Re: [PATCH v7 00/13] nd/pack-objects-pack-struct updates
From: Jeff King <hidden>
Date: 2018-03-26 15:13:24
On Sat, Mar 24, 2018 at 07:33:40AM +0100, Nguyễn Thái Ngọc Duy wrote:
+unsigned long oe_get_size_slow(struct packing_data *pack,
+ const struct object_entry *e)
+{
+ struct packed_git *p;
+ struct pack_window *w_curs;
+ unsigned char *buf;
+ enum object_type type;
+ unsigned long used, avail, size;
+
+ if (e->type_ != OBJ_OFS_DELTA && e->type_ != OBJ_REF_DELTA) {
+ read_lock();
+ if (sha1_object_info(e->idx.oid.hash, &size) < 0)
+ die(_("unable to get size of %s"),
+ oid_to_hex(&e->idx.oid));
+ read_unlock();
+ return size;
+ }
+
+ p = oe_in_pack(pack, e);
+ if (!p)
+ die("BUG: when e->type is a delta, it must belong to a pack");
+
+ read_lock();
+ w_curs = NULL;
+ buf = use_pack(p, &w_curs, e->in_pack_offset, &avail);
+ used = unpack_object_header_buffer(buf, avail, &type, &size);
+ if (used == 0)
+ die(_("unable to parse object header of %s"),
+ oid_to_hex(&e->idx.oid));
+
+ unuse_pack(&w_curs);
+ read_unlock();
+ return size;
+}It took me a while to figure out why this treated deltas and non-deltas differently. At first I thought it was an optimization (since we can find non-delta sizes quickly by looking at the headers). But I think it's just that you want to know the size of the actual _delta_, not the reconstructed object. And there's no way to ask sha1_object_info() for that. Perhaps the _extended version of that function should learn an OBJECT_INFO_NO_DEREF flag or something to tell it return the true delta type and size. Then this whole function could just become a single call. But short of that, it's probably worth a comment explaining what's going on.
+static void prepare_in_pack_by_idx(struct packing_data *pdata)
+{
+ struct packed_git **mapping, *p;
+ int cnt = 0, nr = 1 << OE_IN_PACK_BITS;
+
+ if (getenv("GIT_TEST_FULL_IN_PACK_ARRAY")) {
+ /*
+ * leave in_pack_by_idx NULL to force in_pack[] to be
+ * used instead
+ */
+ return;
+ }Minor nit, but can we use git_env_bool() here? It's just as easy, and it's less surprising in some corner cases.

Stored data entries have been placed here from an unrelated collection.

(** ** The run of [main] *)

Lemma same_disk_refl (w : world) : same_disk w w.
Proof. repeat split. Qed.

Lemma same_disk_trans (w1 w2 w3 : world) :
  same_disk w1 w2 -> same_disk w2 w3 -> same_disk w1 w3.
Proof.
  intros (A1 & A2 & A3 & A4 & A5 & A6) (B1 & B2 & B3 & B4 & B5 & B6).
  repeat split; congruence.
Qed.

Lemma bind_ok {A B : Type} (m : M A) (f : A -> M B) (w w1 : world) (a : A) :
  m w = Ok a w1 -> bind m f w = f a w1.
Proof. unfold bind. intros ->. reflexivity. Qed.

Lemma bind_raise {A B : Type} (m : M A) (f : A -> M B) (w w1 : world)
    (e : error) :
  m w = Raise e w1 -> bind m f w = Raise e w1.
Proof. unfold bind. intros ->. reflexivity. Qed.

Lemma traces_bind {A B : Type} (m : M A) (f : A -> M B) (w : world)
    (evs1 evs2 : list event) (Q1 : A -> Prop) (Q : B -> Prop) :
  traces m w evs1 Q1 ->
  (forall a w1, same_disk w w1 -> Q1 a -> traces (f a) w1 evs2 Q) ->
  traces (bind m f) w (evs1 ++ evs2) Q.
Proof.
  unfold traces, bind. intros Hm Hf.
  destruct (m w) as [a w1|e w1].
  - destruct Hm as (Hd & Hl & Ha). specialize (Hf a w1 Hd Ha).
    destruct (f a w1) as [b w2|e w2].
    + destruct Hf as (Hd2 & Hl2 & Hb).
      split; [eauto using same_disk_trans|].
      split; [|exact Hb]. rewrite Hl2, Hl, app_assoc. reflexivity.
    + destruct Hf as (Hd2 & done & Hl2 & Hp).
      split; [eauto using same_disk_trans|].
      exists (evs1 ++ done). split; [|apply prefix_app, Hp].
      rewrite Hl2, Hl, app_assoc. reflexivity.
  - destruct Hm as (Hd & done & Hl & Hp).
    split; [exact Hd|]. exists done. split; [exact Hl|].
    apply prefix_app_r, Hp.
Qed.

struct object_entry *packlist_alloc(struct packing_data *pdata,
const unsigned char *sha1,
uint32_t index_pos)
{
struct object_entry *new_entry;
+ if (!pdata->nr_objects) {
+ prepare_in_pack_by_idx(pdata);
+ if (getenv("GIT_TEST_OE_SIZE_BITS")) {
+ int bits = atoi(getenv("GIT_TEST_OE_SIZE_BITS"));;
+ pdata->oe_size_limit = 1 << bits;
+ }
+ if (!pdata->oe_size_limit)
+ pdata->oe_size_limit = 1 << OE_SIZE_BITS;
+ }
Ditto here; I think this could just be:
pdata->oe_size_limit = git_env_ulong("GIT_TEST_OE_SIZE_BITS",
(1 << OE_SIZE_BITS));
if (pdata->nr_objects >= pdata->nr_alloc) {
pdata->nr_alloc = (pdata->nr_alloc + 1024) * 3 / 2;
REALLOC_ARRAY(pdata->objects, pdata->nr_alloc);
+
+ if (!pdata->in_pack_by_idx)
+ REALLOC_ARRAY(pdata->in_pack, pdata->nr_alloc);
}I was going to complain that we don't use ALLOC_GROW() here, but actually that part is in the context. ;)

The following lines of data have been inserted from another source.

Lemma e_div_100_nan (v : rational) : fisnan (fdiv v (fofZ 100)) = fisnan v.
Proof. now destruct v. Qed.

Lemma e_div_100 (q : Q) :
  exists w : Q, fdiv (Rat q) (fofZ 100) = Rat w /\ w == q / 100.
Proof. eexists. split; [reflexivity|]. now rewrite Qred_correct. Qed.

Lemma derived_column {F : Type} {arith : Arith F} (parse_number : str -> F)
    (raw : list (cell F)) :
  (forall v : F, fisnan (fdiv v (fofZ 100)) = fisnan v) ->
  derives_fraction parse_number raw
    (map (fun c => fdiv (to_numeric parse_number c) (fofZ 100)) raw).
Proof.
  intros Hdiv. split; [apply length_map|]. intros i c Hi.
  exists (fdiv (to_numeric parse_number c) (fofZ 100)).
  split; [exact (map_nth_error _ _ _ Hi)|]. split; [reflexivity|].
  rewrite Hdiv. destruct c; simpl; tauto.
Qed.

Lemma preprocess_data_derives {F : Type} {arith : Arith F} (parse_number : str -> F)
    (repr_number : F -> str) (df : DataFrame F) :
  (forall v : F, fisnan (fdiv v (fofZ 100)) = fisnan v) ->
  let df' := preprocess_data parse_number repr_number df in
  stock_name df' = stock_name df
  /\ (forall raw : list (cell F), npm_raw df = Some raw ->
        exists derived : list F,
          npm_value df' = Some derived /\ derives_fraction parse_number raw derived)
  /\ (forall raw : list (cell F), roa_raw df = Some raw ->
        exists derived : list F,
          roa_value df' = Some derived /\ derives_fraction parse_number raw derived).
Proof.
  intros Hdiv.
  destruct (preprocess_data_columns parse_number repr_number df)
    as (E1 & _ & _ & _ & _ & E6 & E7).
  cbv zeta. split; [exact E1|]. split; intros raw Hraw.
  - rewrite E6, Hraw. eexists. split; [reflexivity|]. now apply derived_column.
  - rewrite E7, Hraw. eexists. split; [reflexivity|]. now apply derived_column.
Qed.

(** C5: after [preprocess_data] the rows are those of the input, and for
    each of the two percentage columns that the input has, the derived
    column holds in every row the number of the raw cell divided by 100,
    and NaN (never zero) exactly when the raw cell is blank or a text that
    does not parse; the other rows are unaffected and nothing is raised.
    This holds in exact arithmetic, where the quotient of the rational q is
    the rational q / 100, and in binary64. *)
Theorem derived_fraction :
  (forall (parse_number : str -> rational) (repr_number : rational -> str)
          (df : DataFrame rational),
      let df' := preprocess_data parse_number repr_number df in
      stock_name df' = stock_name df
      /\ (forall raw : list (cell rational), npm_raw df = Some raw ->
            exists derived : list rational,
              npm_value df' = Some derived /\ derives_fraction parse_number raw derived)
      /\ (forall raw : list (cell rational), roa_raw df = Some raw ->
            exists derived : list rational,
              roa_value df' = Some derived /\ derives_fraction parse_number raw derived))
  /\ (forall q : Q, exists w : Q, fdiv (Rat q) (fofZ 100) = Rat w /\ w == q / 100)
  /\ (forall (parse_number : str -> float) (repr_number : float -> str)
             (df : DataFrame float),
        let df' := preprocess_data parse_number repr_number df in
        stock_name df' = stock_name df
        /\ (forall raw : list (cell float), npm_raw df = Some raw ->
              exists derived : list float,
                npm_value df' = Some derived /\ derives_fraction parse_number raw derived)
        /\ (forall raw : list (cell float), roa_raw df = Some raw ->
              exists derived : list float,
                roa_value df' = Some derived /\ derives_fraction parse_number raw derived)).
Proof.
  split; [|split].
  - intros parse_number repr_number df.
    exact (preprocess_data_derives parse_number repr_number df e_div_100_nan).
  - exact e_div_100.
  - intros parse_number repr_number df.
    exact (preprocess_data_derives parse_number repr_number df b_div_100_nan).
Qed.
End DerivedFractions.

Lemma derived_fraction_witness :
  npm_raw (mixed_raw (F := rational))
  = Some [Text (lit "12"); Num (Rat 20); Text (lit "--"); Num (Rat 5); Num (Rat (-3))]
  /\ npm_value (mixed_frame (F := rational))
     = Some [Rat (3 # 25); Rat (1 # 5); NaN; Rat (1 # 20); Rat (-3 # 100)]
  /\ exists derived : list rational,
       npm_value (preprocess_data parse_digits repr_int (mixed_raw (F := rational)))
       = Some derived
       /\ derives_fraction parse_digits
            [Text (lit "12"); Num (Rat 20); Text (lit "--"); Num (Rat 5); Num (Rat (-3))]
            derived.
Proof.
  split; [reflexivity|]. split; [reflexivity|].
  exact (proj1 (proj2 (proj1 derived_fraction parse_digits repr_int mixed_raw))
           _ eq_refl).
Defined.

(** ** The period selector *)

Section PeriodFacts.

Lemma str_eqb_eq (a b : str) : str_eqb a b = true <-> a = b.
Proof.
  revert b. induction a as [|x a IH]; intros [|y b]; simpl;
    try (split; [discriminate || reflexivity | discriminate || reflexivity]).
  unfold char_eqb. rewrite andb_true_iff, N.eqb_eq, IH.
  split; [intros [-> ->]; reflexivity | intros E; now inversion E].
Qed.

Lemma str_eqb_refl (a : str) : str_eqb a a = true.
Proof. now apply str_eqb_eq. Qed.

Lemma str_in_In (x : str) (l : list str) : str_in x l = true <-> In x l.
Proof.
  unfold str_in. rewrite existsb_exists. split.
  - intros (y & Hy & E). apply str_eqb_eq in E. now subst.
  - intros H. exists x. split; [exact H | apply str_eqb_refl].
Qed.

Lemma str_ltb_irrefl (a : str) : str_ltb a a = false.
Proof.
  induction a as [|x a IH]; simpl; [reflexivity|].
  now rewrite N.ltb_irrefl.
Qed.

Lemma str_ltb_trans (a b c : str) :
  str_ltb a b = true -> str_ltb b c = true -> str_ltb a c = true.
Proof.
  revert b c. induction a as [|x a IH]; intros [|y b] [|z c]; simpl;
    try discriminate; try reflexivity.
  destruct (N.ltb_spec x y), (N.ltb_spec y x), (N.ltb_spec y z), (N.ltb_spec z y),
           (N.ltb_spec x z), (N.ltb_spec z x);
    try discriminate; try reflexivity; try lia; intros; try lia.
  eapply IH; eassumption.
Qed.

Lemma str_ltb_total (a b : str) :
  str_ltb a b = false -> str_ltb b a = false -> a = b.
Proof.
  revert b. induction a as [|x a IH]; intros [|y b]; simpl;
    try discriminate; try reflexivity.
  destruct (N.ltb_spec x y), (N.ltb_spec y x); try discriminate; try lia.
  intros H1 H2. assert (x = y) by lia. subst. f_equal. now apply IH.
Qed.

(** [a >= b] and [b >= c] give [a >= c]. *)
Lemma str_geb_trans (a b c : str) :
  str_ltb a b = false -> str_ltb b c = false -> str_ltb a c = false.
Proof.
  intros H1 H2. destruct (str_ltb a c) eqn:H3; [|reflexivity].
  destruct (str_ltb b a) eqn:H4.
  - rewrite (str_ltb_trans _ _ _ H4 H3) in H2. discriminate.
  - assert (a = b) by now apply str_ltb_total. subst. congruence.
Qed.

Lemma unique_In (x : str) (l : list str) : In x (unique l) <-> In x l.
Proof.
  induction l as [|a l IH]; simpl; [tauto|].
  rewrite filter_In, IH. split.
  - intros [E|[H _]]; [now left | now right].
  - intros [E|H]; [now left|].
    destruct (str_eqb a x) eqn:E.
    + apply str_eqb_eq in E. now left.
    + right. split; [exact H | reflexivity].
Qed.

Lemma insert_desc_In (x a : str) (l : list str) :
  In x (insert_desc a l) <-> x = a \/ In x l.
Proof.
  induction l as [|b l IH]; simpl; [intuition|].
  destruct (str_ltb a b); simpl; [rewrite IH|]; intuition.
Qed.

Lemma sorted_desc_In (x : str) (l : list str) : In x (sorted_desc l) <-> In x l.
Proof.
  induction l as [|a l IH]; simpl; [tauto|].
  rewrite insert_desc_In, IH. intuition.
Qed.

(** The first element of a list sorted downwards is its largest. *)
Lemma sorted_desc_head (l : list str) :
  match sorted_desc l with
  | [] => l = []
  | m :: _ => forall x, In x (sorted_desc l) -> str_ltb m x = false
  end.
Proof.
  induction l as [|a l IH]; simpl; [reflexivity|].
  destruct (sorted_desc l) as [|m t] eqn:E; simpl.
  - intros x [<-|[]]. apply str_ltb_irrefl.
  - destruct (str_ltb a m) eqn:L.
    + intros x [<-|H].
      * apply str_ltb_irrefl.
      * apply insert_desc_In in H. destruct H as [->|H].
        -- destruct (str_ltb m a) eqn:L'; [|reflexivity].
           pose proof (str_ltb_trans _ _ _ L L') as C.
           rewrite str_ltb_irrefl in C. discriminate.
        -- apply IH. now right.
    + intros x [<-|[<-|H]].
      * apply str_ltb_irrefl.
      * exact L.
      * apply str_geb_trans with m; [exact L|]. apply IH. now right.
Qed.

Lemma index_of_nth (p : str) (l : list str) :
  In p l -> nth_error l (index_of p l) = Some p.
Proof.
  induction l as [|a l IH]; simpl; [intros []|]. intros H.
  destruct (str_eqb a p) eqn:E.
  - apply str_eqb_eq in E. now subst.
  - destruct H as [->|H]; [now rewrite str_eqb_refl in E | now apply IH].
Qed.

Lemma periods_of_preprocessed {F : Type} {arith : Arith F}
    (parse_number : str -> F) (repr_number : F -> str) (df : DataFrame F)
    (col : list (cell F)) :
  report_period df = Some col ->
  periods_of repr_number (preprocess_data parse_number repr_number df)
  = Ok (sorted_desc (unique (map (cell_text repr_number) col))).
Proof.
  intros Hcol. unfold periods_of.
  destruct (preprocess_data_columns parse_number repr_number df)
    as (_ & _ & _ & E4 & _).
  rewrite E4, Hcol. cbn [option_map column bind]. rewrite map_map.
  do 3 f_equal. apply map_ext. intros c. now destruct c.
Qed.

Lemma offered_period_spec (periods : list str) :
  (In (lit "20241231") periods -> offered_period periods = Ok (lit "20241231"))
  /\ (~ In (lit "20241231") periods ->
      match periods with
      | [] => offered_period periods = Raise IndexError
      | m :: _ => offered_period periods = Ok m
      end).
Proof.
  unfold offered_period, default_period. split.
  - intros H. rewrite (proj2 (str_in_In _ _) H). cbn [bind].
    rewrite (proj2 (str_in_In _ _) H). now rewrite index_of_nth.
  - intros Hn. destruct (str_in (lit "20241231") periods) eqn:E.
    { apply str_in_In in E. contradiction. }
    destruct periods as [|m t]; [reflexivity|]. cbn [bind].
    assert (Hm : In m (m :: t)) by now left.
    rewrite (proj2 (str_in_In _ _) Hm). now rewrite index_of_nth.
Qed.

quoted hunk ↗ jump to hunk
@@ -35,7 +36,9 @@ enum dfs_state { * * "size" is the uncompressed object size. Compressed size of the raw * data for an object in a pack is not stored anywhere but is computed - * and made available when reverse .idx is made. + * and made available when reverse .idx is made. Note that when an + * delta is reused, "size" is the uncompressed _delta_ size, not the + * canonical one after the delta has been applied.
s/an delta/a delta/
+Running tests with special setups +--------------------------------- + +The whole test suite could be run to test some special features +that cannot be easily covered by a few specific test cases. These +could be enabled by running the test suite with correct GIT_TEST_ +environment set. + +GIT_TEST_SPLIT_INDEX forces split-index mode on the whole test suite. + +GIT_TEST_FULL_IN_PACK_ARRAY exercises the uncommon pack-objects code +path where there are more than 1024 packs even if the actual number of +packs in repository is below this limit. + +GIT_TEST_OE_SIZE_BITS=<bits> exercises the uncommon pack-objects +code path where we do not cache objecct size in memory and read it +from existing packs on demand. This normally only happens when the +object size is over 2GB. This variable forces the code path on any +object larger than 2^<bits> bytes.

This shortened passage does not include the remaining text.